De fato, o vínculo de Marx à lógica hegeliana é um dos aspectos
mais espinhosos de seu pensamento, nunca elucidado definitivamente pelo seu autor e que já recebeu inúmeras interpretações, algumas negativas, como essa de
Giannotti. No entanto, e apesar de
uma efetiva fluidez terminológica
de Marx em certos momentos,
uma coisa é certa: a forma como
ele concebe a oposição entre capital e trabalho assalariado não é, de
modo algum, uma simples contrariedade, pois nesta os dois termos
não se determinam mutuamente.
Mas a relação entre capital e trabalho é, sim, de mútua determinação, configurando uma oposição
dialética, que já é contraditória,
embora não seja a exatamente a figura plena da contradição aristotélica e hegeliana -atribuir predicados opostos ao mesmo sujeito.
E aqui ajuda remeter o tema ao
artigo de Theunissen, ao contrário
do que afirma Giannotti, pois aí se
distinguem os conceitos de contradição de Hegel e de Marx, que
correspondem mais exatamente à
oposição contraditória.
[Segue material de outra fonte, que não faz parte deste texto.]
Lemma hllSparseToDense_ok s y R : rep s y -> holds y R -> exists s' y' hdr body, hllSparseToDense s = Some (s', true) /\ rep s' y' /\ holds y' R /\
  y' = hdr ++ body /\ header HLL_DENSE hdr /\ zlen body = 12288.
Proof.
  intros Hs Hy. destruct Hy as [hdr body R Hh Hb Hbl HR HRl E|hdr l Hh Hl0 Hr].
  - exists s, (hdr ++ body), hdr, body. split_and!; try done; [|by apply HDense]. destruct Hs as (sp & Eb & _). unfold hllSparseToDense.
    rewrite Eb, <- (assoc_L (++)), (header_encoding _ _ _ Hh). done.
  - destruct (toDense_ok s hdr l) as (s' & hdr' & W & Es & Hh' & E1 & E2 & E3 & HW); [by split_and!|].
    destruct (window_body W _ HW) as (body & -> & Hb & Hbl & Ed). exists s', (hdr' ++ body), hdr', body. split_and!; try done.
    + exists []. rewrite E1, E2, E3, <- (assoc_L (++)). pose proof (proj1 Hh'). zlen_simpl. split_and!; [done|lia|done|lia].
    + destruct HW as (_ & _ & ? & ? & _). by apply HDense.
Qed.

(** ** Merging *)

Lemma max_byte_ok pre m post v : 0 <= v < 256 -> max_byte (pre ++ m :: post) (zlen pre) v = Some (pre ++ Z.max m v :: post).
Proof.
  intros Hv. unfold max_byte. rewrite rd_mid. cbn [mbind option_bind]. destruct (Z.ltb_spec m v).
  - rewrite wr_app_mid by done. rewrite u8_small by lia. by rewrite Z.max_r by lia.
  - by rewrite Z.max_l by done.
Qed.

Lemma merge_dense_ok hdr W rest R : zlen hdr = 16 -> window W R -> forall n pre post, zlen pre + Z.of_nat n = 16384 -> length post = n ->
  merge_dense n (hdr ++ W ++ rest) (pre ++ post) (zlen pre) = Some (pre ++ zip_with Z.max post (drop (length pre) R)).
Proof.
  intros Hh HW. induction n as [|n IH]; intros pre post Hn Hp; cbn [merge_dense].
  - destruct post; [|done]. done.
  - destruct post as [|m post]; [done|]. change HLL_HDR_SIZE with 16. rewrite <- Hh. pose proof (zlen_nonneg pre).
    rewrite get_register_ok with (R := R) by (done || lia). replace (Z.to_nat (zlen pre)) with (length pre) by (unfold zlen; lia).
    destruct (lookup_lt_is_Some_2 R (length pre)) as [v Hv]; [destruct HW as (_ & _ & _ & HlR & _); unfold zlen in *; lia|]. rewrite Hv. cbn [mbind option_bind].
    rewrite (drop_S _ _ _ Hv). assert (reg_ok v) as Hvr by (destruct HW as (_ & _ & HR & _); rewrite Forall_lookup in HR; eauto).
    unfold reg_ok in Hvr. change HLL_REGISTER_MAX with 63 in Hvr. rewrite max_byte_ok by lia. cbn [mbind option_bind zip_with].
    change (pre ++ Z.max m v :: post) with (pre ++ [Z.max m v] ++ post). rewrite (assoc_L (++) pre). replace (zlen pre + 1) with (zlen (pre ++ [Z.max m v])) by zlia.
    rewrite IH by (rewrite ?zlen_app; cbn in *; zlia). rewrite <- (assoc_L (++)). cbn [app]. rewrite length_app, Nat.add_1_r. done.
Qed.

Lemma merge_run_ok v : 0 <= v < 256 -> forall n pre mid post, zlen pre + Z.of_nat n <= 16384 -> length mid = n ->
  merge_run n (pre ++ mid ++ post) (zlen pre) v = Some (pre ++ zip_with Z.max mid (replicate n v) ++ post, zlen pre + Z.of_nat n).
Proof.
  intros Hv. induction n as [|n IH]; intros pre mid post Hn Hm; cbn [merge_run].
  - destruct mid; [|done]. f_equal. f_equal. lia.
  - destruct mid as [|m mid]; [done|]. cbn [app replicate zip_with]. rewrite max_byte_ok by done. cbn [mbind option_bind]. pose proof (zlen_nonneg pre). rewrite s32_small by lia.
    change (pre ++ Z.max m v :: mid ++ post) with (pre ++ [Z.max m v] ++ (mid ++ post)). rewrite (assoc_L (++) pre). replace (zlen pre + 1) with (zlen (pre ++ [Z.max m v])) by zlia.
    rewrite IH by (rewrite ?zlen_app; cbn in *; zlia). rewrite <- (assoc_L (++)). cbn [app]. f_equal. f_equal. zlia.
Qed.

Lemma zip_zero l n : length l = n -> Forall (fun x => 0 <= x) l -> zip_with Z.max l (replicate n 0) = l.
Proof. intros Hn Hl. revert n Hn. induction Hl as [|x l Hx Hl IH]; intros [|n] Hn; try done. cbn. rewrite IH by (cbn in Hn; lia). f_equal. lia. Qed.

Lemma merge_sparse_ok l : forall fuel pre rest done post end_, Forall op_ok l -> (length (enc l) < fuel + 1)%nat ->
  end_ = zlen pre + zlen (enc l) -> zlen done + zlen (regs l) = 16384 -> length post = length (regs l) -> Forall (fun x => 0 <= x) post ->
  merge_sparse fuel (pre ++ enc l ++ rest) (zlen pre) end_ (done ++ post) (zlen done) = Some (done ++ zip_with Z.max post (regs l), 16384).
Proof.
  induction l as [|o l IH]; intros fuel pre rest dn post end_ Hl Hf -> Hd Hp Hpos.
  - change (zlen (enc [])) with 0. change (zlen (regs [])) with 0 in Hd. destruct post; [|done].
    destruct fuel; cbn [merge_sparse]; rewrite (proj2 (Z.ltb_ge _ _)) by lia; by repeat f_equal; lia.
  - apply Forall_cons in Hl as [Ho Hl]. pose proof (op_head o Ho) as (c & t & Ec & (Hz & Hx & _ & Hm) & _ & _). rewrite op_enc_cons, zlen_app in *. rewrite length_app in Hf.
    pose proof (zlen_enc_op o) as Heo. assert (1 <= zlen (enc_op o)) by (rewrite Heo; destruct (is_xzero o); lia). pose proof (zlen_nonneg (enc l)).
    destruct fuel as [|f]; [unfold zlen in *; lia|]. cbn [merge_sparse]. zdec.
    assert (rd (pre ++ (enc_op o ++ enc l) ++ rest) (zlen pre) = Some c) as -> by (rewrite Ec; apply rd_mid). cbn [mbind option_bind]. rewrite Hz, Hx.
    rewrite regs_cons, zlen_app, zlen_regs_op in Hd by done. pose proof (zlen_regs_op o Ho) as Hro. rewrite regs_cons, length_app in Hp. pose proof (span_pos o Ho). pose proof (zlen_nonneg (regs l)). pose proof (zlen_nonneg dn).
    rewrite <- (take_drop (length (regs_op o)) post) in Hpos |- *. assert (length (take (length (regs_op o)) post) = length (regs_op o)) as Hm1 by (rewrite length_take; lia).
    assert (length (drop (length (regs_op o)) post) = length (regs l)) as Hm2 by (rewrite length_drop; lia).
    revert Hm1 Hm2 Hpos. generalize (take (length (regs_op o)) post), (drop (length (regs_op o)) post). clear Hp. intros p1 p2 Hp1 Hp2 [Hpos1 Hpos2]%Forall_app.
    rewrite regs_cons, zip_with_app by (by rewrite Hp1).
    assert (merge_sparse f (pre ++ (enc_op o ++ enc l) ++ rest) (zlen pre + zlen (enc_op o)) (zlen pre + (zlen (enc_op o) + zlen (enc l)))
      (dn ++ zip_with Z.max p1 (regs_op o) ++ p2) (zlen dn + span o) = Some (dn ++ zip_with Z.max p1 (regs_op o) ++ zip_with Z.max p2 (regs l), 16384)) as Hnext.
    { assert (length (zip_with Z.max p1 (regs_op o)) = length (regs_op o)) as Hzl by (rewrite length_zip_with; lia).
      rewrite !(assoc_L (++) dn). replace (zlen dn + span o) with (zlen (dn ++ zip_with Z.max p1 (regs_op o))) by (rewrite zlen_app; unfold zlen in *; lia).
      replace (zlen pre + zlen (enc_op o)) with (zlen (pre ++ enc_op o)) by apply zlen_app.
      replace (pre ++ (enc_op o ++ enc l) ++ rest) with ((pre ++ enc_op o) ++ enc l ++ rest) by (by rewrite <- !(assoc_L (++))).
      apply IH; [done|unfold zlen in *; lia|rewrite zlen_app; lia|rewrite zlen_app; unfold zlen in *; lia|done|done]. }
    assert (length (regs_op o) = Z.to_nat (span o)) as Hsl by (unfold zlen in Hro; lia).
    destruct o as [n|n|v n]; cbn [is_zero is_xzero span op_ok] in *.
    + rewrite Hm, s32_small by lia. rewrite <- Heo. unfold regs_op in Hnext at 1. cbn [span] in Hnext. rewrite zip_zero in Hnext by (done || lia). apply Hnext.
    + rewrite <- (assoc_L (++)), xzero_len by done. cbn [mbind option_bind]. rewrite s32_small by lia. rewrite (assoc_L (++) (enc_op _)). rewrite <- Heo.
      unfold regs_op in Hnext at 1. cbn [span] in Hnext. rewrite zip_zero in Hnext by (done || lia). apply Hnext.
    + destruct Hm as [-> ->]. rewrite merge_run_ok by (lia || done). cbn [mbind option_bind]. rewrite Z2Nat.id by lia. rewrite <- Heo. apply Hnext.
Qed.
Apenas o
capital forma uma totalidade real
ao incluir o trabalho, ao mesmo
tempo em que o exclui e se opõe a
si mesmo. Marx não pode passar à
forma completa da contradição
justamente por recusar a solução
especulativa que tal passagem significaria; é só a praxis que pode superar de fato a negatividade imanente ao capitalismo. Mas a oposição aqui é real, criando ilusões efetivas e necessárias com o fetiche
das formas do capital, fenômeno
onipresente em meu texto, e que
só Giannotti não viu.
Por determinar-se nessa forma
contraditória, o capital recorrentemente não consegue medir-se,
criando a base para as crises. E é
exatamente esse o eixo do livro.
Ao não colocar a crise no ponto de
partida da reflexão dialética, Giannotti limita o debate a um ângulo
logicista e desfocado, deixando de
lado o que é original e atual na crítica ao capitalismo empreendida
por Marx. Perde com isso o leitor;
perdemos também todos nós.
Jorge Luiz Grespan é professor de história da
USP e autor de "O Negativo do Capital" (Hucitec).